Hay una película muy interesante en Bardo, la que habla sobre ese cargo de conciencia, esa dualidad de querer a tu país y no querer vivir en él. De decir lo malo cuando estás dentro y lo bueno cuando estás fuera. Señalar el racismo de EEUU a pesar de llevar viviendo 20 años. Vivir en un país que os invadió y os ve como extranjeros y criminales. Son temas interesantes que conoce de primera mano, pero que acaban perdidos por culpa de su ambición desmedida.

Una ambición que está en lo narrativo y que se potencia en lo visual. Iñárritu decide que hablar de su historia no era suficiente, por lo que también hay que hablar de la conquista de América, planteando un cara a cara ridículo con Hernán Cortés; la invasión de EEUU, desplegando una escena de una batalla militar; y hasta de los desaparecidos de su país, en un momento que parece una performance diseñada por Ai Weiwei para ser trending topic y carne de stories. Pone su historia a la altura de la Historia de su país, y lo envuelve todo en imágenes pretendidamente poéticas. Algunas de ellas funcionan y son potentes, como ese inicio saltando por el desierto o un tren lleno de agua. Otras son ridículas. El reencuentro con su padre muerto (por supuesto hay daddy issues) se cuenta con un cuerpo de niño y la cabeza de Giménez Cacho en un ejercicio que ya hizo Valerie Lemercier en Aline; y la 'despedida' de su hijo muerto se escenifica con un recurso que parece sacado de un calendario de Anne Geddes; aquella fotografía que convertía a los bebés en repollos. La diferencia es que Iñárritu se toma en serio. Todo el rato.

Hay larguísimos planos secuencias, una fotografía preciosa, escenas colosales, y todo quiere ser tan apabullante que cansa. En vez de emocionarte, solo esperas cuál será su próxima idea visual con la que quiere dejar epatado al espectador. Eso provoca que la película no se sienta sincera. Sí había honestidad en el cargo de conciencia burgués de su amigo Cuarón, pero aquí todo queda sepultado. Es una pena, porque es indudable que Iñárritu posee un talento visual que necesita alguien que le ponga freno y ate en corto.

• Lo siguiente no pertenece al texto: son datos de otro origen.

(* ===== verification/ApiServerDemo.v ===== *)
(** The API server on concrete requests: instances of the theorems of
    [ApiServerCorrect] and [ApiServerSafe], and three behaviours the comments of
    the source do not expect. *)

From S2P Require Import Prelude GoStd NetIP NetIPFacts Ipam IpamSpec IpamCorrect ApiTypes Kube ServiceLabels FipController MemKube FipDemo ApiServer ApiServerCorrect ApiServerSafe.

#[local] Existing Instances sorted_range no_err_text.

(** ** Labels *)

Definition web_labels : gmap string string :=
  <[floatingipGroupLabel := "g"]> (<[clusterNameLabel := "c1"]> (<[ns_key 0 := "default"]>
    (<[name_key 0 := "web"]> {[projectNameLabel := "p1"]}))).

Lemma web_labels_ok : service_labels_ok web_labels.
Proof.
  split.
  - intros k Hk Hp. unfold web_labels in Hk. rewrite !lookup_insert_is_Some in Hk.
    destruct Hk as [<-|[_ [<-|[_ [<-|[_ [<-|[_ Hk]]]]]]]]; try discriminate Hp.
    + exists 0. split; [unfold two63; lia | by left].
    + exists 0. split; [unfold two63; lia | by right].
    + apply lookup_singleton_is_Some in Hk as <-. discriminate Hp.
  - intros i. destruct (decide (i = 0)) as [->|Hne]; [split; intros _; vm_compute; by eexists|].
    assert (web_labels !! ns_key i = None ∧ web_labels !! name_key i = None) as [-> ->]; [|done].
    assert (ns_key i ≠ ns_key 0 ∧ name_key i ≠ name_key 0) as [Hn1 Hn2]
      by (split; [intros ?%ns_key_inj | intros ?%name_key_inj]; congruence).
    pose proof (ns_name_neq i 0). pose proof (ns_name_neq 0 i). unfold web_labels.
    rewrite !lookup_insert_ne, !lookup_singleton_ne; [done | discriminate || congruence ..].
Qed.

Lemma web_labels_small i : is_Some (web_labels !! name_key i) → i < two63 - 1.
Proof.
  intros Hi. destruct (decide (i = 0)) as [->|]; [unfold two63; lia|]. exfalso.
  apply (labels_paired _ web_labels_ok) in Hi.
  destruct (labels_canonical _ web_labels_ok (ns_key i) Hi (HasPrefix_app _ _)) as (j & Hj & Hij).
  unfold web_labels in Hi. rewrite !lookup_insert_is_Some in Hi.
  destruct Hi as [He|[_ [He|[_ [He|[_ [He|[_ He]]]]]]]]; try discriminate He.
  - apply ns_key_inj in He. congruence.
  - by apply eq_sym, ns_name_neq in He.
  - apply lookup_singleton_is_Some in He. discriminate He.
Qed.

Definition db_labels : gmap string string := (request_labels web_labels "p1" "c1" "db" "prod" "g").1.

Lemma request_registers_service_witness :
  service_labels_ok db_labels ∧
  parseServicesFromLabels (Some db_labels) = parseServicesFromLabels (Some web_labels) ++ [mkSvc "prod" "db"].
Proof.
  destruct (request_registers_service web_labels "p1" "c1" "db" "prod" "g") as (Hok & Hp & _).
  - exact web_labels_ok.
  - exact web_labels_small.
  - reflexivity.
  - split; [exact Hok|]. etransitivity; [exact Hp|]. vm_compute. reflexivity.
Defined.

Definition web_release : FIPReleaseRequest := mkFIPReleaseRequest "c1" "p1" "default" "web" "" "".

Lemma release_unregisters_service_witness :
  service_labels_ok (release_labels web_release web_labels) ∧
  (∃ l1 l2, parseServicesFromLabels (Some web_labels) = l1 ++ mkSvc "default" "web" :: l2 ∧
            parseServicesFromLabels (Some (release_labels web_release web_labels)) = l1 ++ l2) ∧
  release_labels web_release web_labels !! clusterNameLabel = None.
Proof.
  destruct (release_unregisters_service web_release web_labels) as (Hok & Hp & Hc & _).
  - exact web_labels_ok.
  - reflexivity.
  - vm_compute. left.
  - split; [exact Hok|]. split; [exact Hp|]. etransitivity; [exact Hc|]. vm_compute. reflexivity.
Defined.

(** ** Requests *)

Definition fip_in (name ip : string) (labels : gmap string string) (assigned : option AssignedInfo) : FloatingIP :=
  mkFIP (mkMeta name "ns" (Some labels) None [] "1" 0 None) (mkFIPSpec (Some ip) "pool")
    (mkFIPStatus ip "Allocated" assigned []).

Definition free_fip : FloatingIP := fip_in "a" "10.0.0.4" {[projectNameLabel := "p1"]} None.

Definition web_request (group : string) : FIPRequest :=
  mkFIPRequest "secret" "c1" "p1" "pool" "default" "web" "" group.

Section Mem.
#[local] Existing Instance demo_kube.
#[local] Existing Instance mem_retry_spec.

(** The free floating IP of the project is claimed. *)
Definition run_request : option (Reply FIPResponse) * World Mem :=
  serve_request 3 (web_request "") (world (demo_cluster free_fip []) New).

Lemma request_claims_safely_witness :
  (∃ resp, run_request.1 = Some (JSONOk resp) ∧ rs_IPAddress resp = "10.0.0.4") ∧
  (∃ l, events run_request.2 = l ++ [] ∧
     (claims_ok (claims_for (web_request "")) l ∨ cleaned_up (claims_for (web_request "")) l)).
Proof.
  split; [vm_compute; eauto|].
  destruct (request_claims_safely 3 (web_request "") (world (demo_cluster free_fip []) New) run_request.1 run_request.2)
    as [Hl _]; [unfold run_request; by destruct (serve_request _ _ _) | exact Hl].
Defined.

Definition run_watch : option (res FloatingIP) * World Mem :=
  WatchFloatingIP 3 free_fip (world (demo_cluster free_fip []) New).

Lemma WatchFloatingIP_correct_witness :
  (∃ l, events run_watch.2 = l ++ [] ∧ (run_watch.1 = None → (3 <= checks l)%nat)) ∧
  ∃ f, run_watch.1 = Some (Ok f) ∧ st_IPAddr (fip_Status f) ≠ "".
Proof.
  destruct (WatchFloatingIP_correct 3 free_fip (world (demo_cluster free_fip []) New) run_watch.1 run_watch.2)
    as [Hl Hf]; [unfold run_watch; by destruct (WatchFloatingIP _ _ _)|].
  split; [exact Hl|]. eexists. split; [vm_compute; reflexivity|]. eapply Hf. vm_compute. reflexivity.
Defined.

Lemma repeated_request_reuses_witness :
  holds_service (web_request "") (claimLabels (web_request "") (mkProject "p1" "ns") free_fip) = true ∧
  ∃ f, (obtain (mkProject "p1" "ns") (web_request "") run_request.2).1 = Ok (f, false).
Proof.
  destruct (repeated_request_reuses (web_request "") (mkProject "p1" "ns") run_request.2 eq_refl) as (Hc & _ & Hr).
  split.
  - apply Hc. split; try (vm_compute; reflexivity). by left.
  - edestruct Hr as (f & Hf & _); [vm_compute; reflexivity | vm_compute; left | vm_compute; reflexivity |].
    exists f. rewrite Hf. reflexivity.
Defined.

(** A client of project [p2] deletes a floating IP of project [p1], which lives in
    the same namespace. *)
Example delete_crosses_projects :
  let '(reply, w) := FIPDeleteHandler (Ok (mkFIPDeleteRequest "p2" "10.0.0.4"))
                       (world (demo_cluster free_fip []) New) in
  reply = JSONOk (mkStatusResponse "deleted" "Floating IP deleted successfully")
  ∧ m_fips (kube w) !! "ns/a" = None.
Proof. vm_compute. done. Qed.
End Mem.

(** ** A race for the address of a group *)

(** While the request of cluster [c1] for group [g] is on its way, cluster [c1]
    releases the address and [c2] claims it: the list the request reads is
    out of date when it updates the object. *)
Definition grouped (cluster : string) : FloatingIP :=
  fip_in "a" "10.0.0.4" (<[clusterNameLabel := cluster]> (<[floatingipGroupLabel := "g"]> {[projectNameLabel := "p1"]}))
    (Some (mkAssigned cluster "p1" "g" "key" [])).

Definition race_kube : KubeAPI (Mem * nat) := {|
  exec := λ R c s, let '(r, m) := mem_exec c s.1 in (r, (m, S s.2));
  others := λ s a, ((if bool_decide (s.2 = 3%nat) then set_m_fips s.1 {["ns/a" := grouped "c2"]} else s.1, s.2), a);
  Now := λ s, (m_clock s.1, s);
  rand_Int := λ max s, (Some 0, s);
  SplitMetaNamespaceKey := split_key;
  RetryOnConflict := λ A, mem_retry 4
|}.

Example group_claim_overwrites :
  let w := (@obtain _ race_kube _ (mkProject "p1" "ns") (web_request "g")
             (mkWorld (demo_cluster (grouped "c1") [], 1%nat) New ∅ [])).2 in
  (λ f, fip_label f clusterNameLabel) <$> (m_fips (kube w).1 !! "ns/a") = Some "c1"
  ∧ Exists (λ ev, match ev_call ev in Call T return res T → Prop with
                  | GetFIP _ _ => λ r, match r with Ok f => fip_label f clusterNameLabel = "c2" | _ => False end
                  | _ => λ _, False end (ev_result ev)) (events w).
Proof. vm_compute. split; [reflexivity|]. right. left. reflexivity. Qed.

(** The list shows a floating IP without an assignment to every cluster. *)
Example list_shows_unassigned :
  let labels := <[name_key 0 := "web"]> (<[ns_key 0 := "default"]> {[clusterNameLabel := "c1"; projectNameLabel := "p1"]}) in
  list_item (mkFIPListRequest "secret" "c2" "p1" "pool") (fip_in "a" "10.0.0.4" labels None)
    = [mkFIPListEntry "p1" "c1" "pool" "default" "web" "10.0.0.4" ""].
Proof. vm_compute. reflexivity. Qed.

El ego del director también queda claro cuando uno se fija en el retrato que hace de las mujeres del filme. No le importan. Ahí está su esposa (Griselda Siciliani), la mujer que perdió al hijo y en cuyo sufrimiento no se detiene ni un segundo. Ella solo le apoya y acompaña, pero nunca se para a desarrollarla, a escucharla ni a que ella cuente lo que le pasó. Bardo es una película que dividirá y que levantará tantas pasiones como odios, como suele ocurrir con el trabajo del director mexicano, que ha perdido una oportunidad única para entregar su obra más personal e íntima.